The justice minister said Hungary’s government wants to see Europe as a “strong alliance of strong nations”.
During an annual hearing before parliament’s European affairs committee on Monday, Justice Minister Judit Varga said integration is a means and not an end in itself, underscoring the government’s support for an alliance of nations built on mutual respect over a federalist Europe. The minister also discussed the ongoing Article 7 procedure against Hungary, calling it a “political procedure” that was “going nowhere”. She also criticised the European Commission’s rule-of-law report on Hungary for containing “three to four times as many references to NGOs” as the reports for other countries and for “accepting criticisms from NGOs as facts”. As regards Hungary and Poland’s lawsuit in connection with the mechanism in the EU budget that links EU funding to the rule of law, Varga said the regulation lacked a legal basis and insisted that the rule of law was an undefined notion.

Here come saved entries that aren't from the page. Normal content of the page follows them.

(* ===== verification/Bundler.v ===== *)
(** * Bundler: what a plan may import (dsl/packages/compiler/src/bundler.ts)

    The bundling itself is esbuild's, a parameter; modelled are the options it gets, the
    import restriction among them, and the use made of its result. *)

From S2P Require Import Prelude JsValue.

Definition ALLOWED_PACKAGES : list string := ["@ranking-dsl/runtime"; "@ranking-dsl/generated"].

Definition isAllowedImport (importPath importer : string) : bool :=
  existsb (λ pkg, String.eqb importPath pkg || startsWith importPath (pkg +:+ "/")) ALLOWED_PACKAGES
  || (endsWith importPath ".fragment" || endsWith importPath ".fragment.ts")
  || (includes importer "/packages/runtime/" || includes importer "/packages/generated/").

(** What [onResolve] gets of an import. *)
Record OnResolveArgs := { kind : string; path : string; importer : string }.

Definition isFromPlan (entryPoint importer : string) : bool :=
  String.eqb importer entryPoint || endsWith importer ".plan.ts" || includes importer "/plans/".

(** The error of [importRestrictionPlugin], if it has one. *)
Definition importRestriction (entryPoint : string) (args : OnResolveArgs) : option string :=
  if String.eqb (kind args) "entry-point" then None
  else if String.eqb (importer args) EmptyString then None
  else if isFromPlan entryPoint (importer args) &&
          negb (isAllowedImport (path args) (importer args))
  then Some ("Import " +:+ quoted (path args) +:+ " is not allowed in plans. Plans may only import " +:+
             "from: @ranking-dsl/runtime, @ranking-dsl/generated, and *.fragment.ts files.")
  else None.

(** ** bundlePlan *)

Record BundleOptions := {
  entryPoint : string; repoRoot : string;
  virtualEntry : option string;              (* contents instead of the file's *)
}.

(** What esbuild is asked; a plugin is its [onResolve]. *)
Module Esbuild.
Record StdinOptions := { contents : string; sourcefile : string; resolveDir : string; loader : string }.
Record BuildOptions := {
  bundle : bool; format : string; platform : string; target : string; write : bool;
  logLevel : string; outfile : string;
  define : list (string * string);
  alias : list (string * string);
  inject : list string;
  plugins : list (OnResolveArgs → option string);
  stdin : option StdinOptions;
  entryPoints : list string;
}.
End Esbuild.

(** [resolve(root, path)] for an absolute [root] and a [path] without dots *)
Definition resolve (root path : string) : string :=
  (if endsWith root "/" then root else root +:+ "/") +:+ path.
(** [dirname], of a path that does not end with a slash *)
Fixpoint before_last_slash (s : string) : option string :=
  match s with
  | EmptyString => None
  | String c s' =>
      match before_last_slash s' with
      | Some d => Some (String c d)
      | None => if Ascii.eqb c "/" then Some EmptyString else None
      end
  end.
Definition dirname (path : string) : string :=
  match before_last_slash path with None => "." | Some EmptyString => "/" | Some d => d end.

Definition buildOptions (options : BundleOptions) : Esbuild.BuildOptions := {|
  Esbuild.bundle := true; Esbuild.format := "iife"; Esbuild.platform := "neutral"; Esbuild.target := "es2020";
  Esbuild.write := false; Esbuild.logLevel := "silent"; Esbuild.outfile := "bundle.js";
  Esbuild.define := [("process.env.NODE_ENV", quoted "production")];
  Esbuild.alias :=
    [("@ranking-dsl/runtime", resolve (repoRoot options) "dsl/packages/runtime/src/index.ts");
     ("@ranking-dsl/generated", resolve (repoRoot options) "dsl/packages/generated/index.ts")];
  Esbuild.inject := [resolve (repoRoot options) "dsl/packages/compiler/src/inject-globals.ts"];
  Esbuild.plugins := [importRestriction (entryPoint options)];
  Esbuild.stdin :=
    contents ← virtualEntry options;
    Some {| Esbuild.contents := contents; Esbuild.sourcefile := entryPoint options;
            Esbuild.resolveDir := dirname (entryPoint options); Esbuild.loader := "ts" |};
  Esbuild.entryPoints := match virtualEntry options with Some _ => [] | None => [entryPoint options] end;
|}.

Record message := { message_file : option string; message_line : option nat; message_text : string }.
Record BuildResult := {
  build_errors : list message; build_warnings : list message;
  outputFiles : option (list string) }.
Record BundleResult := { code : string; warnings : list string }.

Definition describe (m : message) : string :=
  default "unknown" (message_file m) +:+ ":" +:+ pretty (default 0 (message_line m)) +:+ ": " +:+
  message_text m.

Definition newline_text : string := String (ascii_of_nat 10) EmptyString.

Definition bundlePlan (build : Esbuild.BuildOptions → result BuildResult) (options : BundleOptions)
    : result BundleResult :=
  r ← build (buildOptions options);
  throw_if (0 <? length (build_errors r))
    ("esbuild failed:" +:+ newline_text +:+ join newline_text (map describe (build_errors r))) ;;
  match outputFiles r with
  | Some [text] => Ok {| code := text; warnings := map describe (build_warnings r) |}
  | files =>
      Throw (Error ("Expected exactly one output file, got " +:+
        pretty (length (default [] files))))
  end.

(** ** What is let through *)

(** The packages a plan may import, and the fragments. *)
Inductive permitted : string → Prop :=
| permitted_package pkg : pkg ∈ ALLOWED_PACKAGES → permitted pkg
| permitted_inside pkg sub : pkg ∈ ALLOWED_PACKAGES → permitted (pkg +:+ "/" +:+ sub)
| permitted_fragment base : permitted (base +:+ ".fragment")
| permitted_fragment_file base : permitted (base +:+ ".fragment.ts").

Lemma isAllowedImport_permitted p i :
  isAllowedImport p i = true ↔
  permitted p ∨ includes i "/packages/runtime/" = true ∨ includes i "/packages/generated/" = true.
Proof.
  unfold isAllowedImport. rewrite !orb_true_iff, existsb_exists.
  setoid_rewrite orb_true_iff. setoid_rewrite String.eqb_eq. setoid_rewrite startsWith_iff.
  rewrite !endsWith_iff. split.
  - intros [[(pkg & Hin & [->|[sub ->]])|[[b ->]|[b ->]]]|H]; [..|by right]; left.
    + apply permitted_package. by apply list_elem_of_In.
    + rewrite string_app_assoc. apply permitted_inside. by apply list_elem_of_In.
    + apply permitted_fragment.
    + apply permitted_fragment_file.
  - intros [Hp|H]; [left|by right]. destruct Hp as [pkg H|pkg sub H|b|b].
    + left. exists pkg. split; [by apply list_elem_of_In|by left].
    + left. exists pkg. split; [by apply list_elem_of_In|right].
      exists sub. by rewrite string_app_assoc.
    + right. left. by exists b.
    + right. right. by exists b.
Qed.

(** an import the plan's own files make, outside the runtime and generated packages,
    passes the restriction exactly when it names an allowed package, a path inside one
    or a fragment. *)
Theorem importRestriction_correct entryPoint args :
  String.eqb (kind args) "entry-point" = false → importer args ≠ EmptyString →
  isFromPlan entryPoint (importer args) = true →
  includes (importer args) "/packages/runtime/" = false →
  includes (importer args) "/packages/generated/" = false →
  importRestriction entryPoint args = None ↔ permitted (path args).
Proof.
  intros Hk Hi Hp Hr Hg. unfold importRestriction. rewrite Hk, Hp.
  apply String.eqb_neq in Hi as ->. cbn [andb].
  pose proof (isAllowedImport_permitted (path args) (importer args)) as Ha. rewrite Hr, Hg in Ha.
  destruct (isAllowedImport (path args) (importer args)); cbn; split; try done.
  - intros _. by destruct Ha as [[?|[|]] _].
  - intros H. destruct Ha as [_ Ha]. discriminate Ha. by left.
Qed.

Definition plan_import (path : string) : OnResolveArgs :=
  {| kind := "import-statement"; path := path; importer := "/repo/plans/a.plan.ts" |}.

Lemma importRestriction_correct_witness :
  (importRestriction "/repo/plans/a.plan.ts" (plan_import "@ranking-dsl/runtime/expr") = None ↔
    permitted "@ranking-dsl/runtime/expr") ∧
  ¬ permitted "node:fs".
Proof.
  split.
  - by apply (importRestriction_correct "/repo/plans/a.plan.ts"
      (plan_import "@ranking-dsl/runtime/expr")).
  - intros H. by apply (importRestriction_correct "/repo/plans/a.plan.ts" (plan_import "node:fs")) in H.
Defined.

(** A file that is not a plan imports what it likes, a fragment for one. *)
Example fragment_unrestricted importPath :
  importRestriction "/repo/plans/a.plan.ts"
    {| kind := "import-statement"; path := importPath;
       importer := "/repo/fragments/f.fragment.ts" |} = None.
Proof. done. Qed.

(** ** What a bundle imports *)

Section bundled.
(** esbuild, and the imports that it asks the plugins about.  Its documentation: what a
    plugin's [onResolve] reports for an import is among the errors of the build. *)
Context (build : Esbuild.BuildOptions → result BuildResult).
Context (imports : Esbuild.BuildOptions → list OnResolveArgs).
Context (reported : ∀ o r a plugin e, build o = Ok r → a ∈ imports o → plugin ∈ Esbuild.plugins o →
  plugin a = Some e → e ∈ map message_text (build_errors r)).

Lemma bundled_unrestricted options b a :
  bundlePlan build options = Ok b → a ∈ imports (buildOptions options) → importRestriction (entryPoint options) a = None.
Proof using reported.
  unfold bundlePlan. destruct (build _) as [r|] eqn:Hr; [|done]. cbn [mbind result_bind].
  destruct (build_errors r) eqn:He; cbn; [|done]. intros _ Ha.
  destruct (importRestriction (entryPoint options) a) as [e|] eqn:Hi; [|done].
  assert (e ∈ map message_text (build_errors r)) as H.
  { eapply reported; [done..|by apply list_elem_of_singleton|done]. }
  rewrite He in H. by apply elem_of_nil in H.
Qed.

(** A plan is bundled only if all it imports is permitted: whatever its file or another plan
    imports, from outside the runtime and the generated packages, is an allowed package, a
    path inside one or a fragment; and whether the source was rewritten makes no difference
    to what is permitted, or to where modules are found. *)
Theorem bundle_imports_permitted options b a :
  bundlePlan build options = Ok b → a ∈ imports (buildOptions options) →
  String.eqb (kind a) "entry-point" = false → importer a ≠ EmptyString → isFromPlan (entryPoint options) (importer a) = true →
  includes (importer a) "/packages/runtime/" = false → includes (importer a) "/packages/generated/" = false →
  permitted (path a).
Proof using reported.
  intros Hb Ha Hk Hi Hf Hr Hg. pose proof (bundled_unrestricted options b a Hb Ha) as H.
  pose proof (isAllowedImport_permitted (path a) (importer a)) as Hp.
  unfold importRestriction in H. rewrite Hk, Hf in H. apply String.eqb_neq in Hi. rewrite Hi in H. cbn [andb] in H.
  destruct (isAllowedImport (path a) (importer a)); [|done].
  destruct Hp as [[|[|]] _]; [done|done|by rewrite Hr in *|by rewrite Hg in *].
Qed.

(** The rewritten source takes the place of the file and nothing else changes. *)
Lemma virtual_options options text :
  let o := buildOptions {| entryPoint := entryPoint options; repoRoot := repoRoot options; virtualEntry := Some text |} in
  let o' := buildOptions {| entryPoint := entryPoint options; repoRoot := repoRoot options; virtualEntry := None |} in
  Esbuild.plugins o = Esbuild.plugins o' ∧ Esbuild.alias o = Esbuild.alias o' ∧ Esbuild.inject o = Esbuild.inject o' ∧
  Esbuild.entryPoints o' = map Esbuild.sourcefile (option_list (Esbuild.stdin o)).
Proof. done. Qed.
End bundled.

(** A sample: esbuild finds one import in a source, and makes the bundle of its text. *)
Definition sample_import (o : Esbuild.BuildOptions) : list OnResolveArgs :=
  match Esbuild.stdin o with
  | Some i => [{| kind := "import-statement"; path := Esbuild.contents i; importer := Esbuild.sourcefile i |}]
  | None => []
  end.
(** An esbuild that does nothing but ask and report. *)
Definition ask (imports : Esbuild.BuildOptions → list OnResolveArgs) (text : string) (o : Esbuild.BuildOptions)
    : result BuildResult :=
  Ok {| build_errors := map (λ t, {| message_file := None; message_line := None; message_text := t |})
          (flat_map (λ a, flat_map (λ plugin, option_list (plugin a)) (Esbuild.plugins o)) (imports o));
        build_warnings := []; outputFiles := Some [text] |}.
Lemma ask_reports imports text o r a plugin e :
  ask imports text o = Ok r → a ∈ imports o → plugin ∈ Esbuild.plugins o → plugin a = Some e →
  e ∈ map message_text (build_errors r).
Proof.
  intros [= <-] Ha Hp He. cbn [build_errors]. rewrite map_map. cbn [message_text]. rewrite map_id.
  apply list_elem_of_In, in_flat_map. exists a. split; [by apply list_elem_of_In|].
  apply in_flat_map. exists plugin. split; [by apply list_elem_of_In|]. rewrite He. by left.
Qed.
Definition sample_build : Esbuild.BuildOptions → result BuildResult := ask sample_import "bundled".
Definition sample_options (source : string) : BundleOptions :=
  {| entryPoint := "/repo/plans/a.plan.ts"; repoRoot := "/repo"; virtualEntry := Some source |}.

Lemma bundle_imports_permitted_witness :
  bundlePlan sample_build (sample_options "@ranking-dsl/runtime") = Ok {| code := "bundled"; warnings := [] |} ∧
  permitted "@ranking-dsl/runtime" ∧
  is_Some (match bundlePlan sample_build (sample_options "node:fs") with Ok _ => None | Throw e => Some e end).
Proof.
  split_and!; [by vm_compute| |by vm_compute; eexists].
  apply (bundle_imports_permitted sample_build sample_import) with (options := sample_options "@ranking-dsl/runtime")
    (b := {| code := "bundled"; warnings := [] |})
    (a := {| kind := "import-statement"; path := "@ranking-dsl/runtime"; importer := "/repo/plans/a.plan.ts" |});
    [apply ask_reports|by vm_compute|by apply list_elem_of_singleton|by vm_compute..].
Defined.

Minister Varga said Hungary was ranked tenth in terms of the number of infringement procedures ongoing against it, adding, however, that the country was second best when it came to complying with EU law on time. On another subject, the minister said Hungary will defend its positions on child protection and migration “until the very end”. She said the EU “can’t let go of certain elements that have caused its migration policy to fail”, such as migrant settlement quotas. Meanwhile, she said the EU was blocking nearly 2,500 billion forints’ (EUR 7bn) worth of recovery funding for Hungary “purely for political reasons”. The post-pandemic recovery plan, which Hungary was among the first member states to submit, focuses on the transition to a green economy and digitalisation, among other things, Minister Varga said. As regards climate policy, Minister Varga blamed the EU for rising energy prices within the bloc.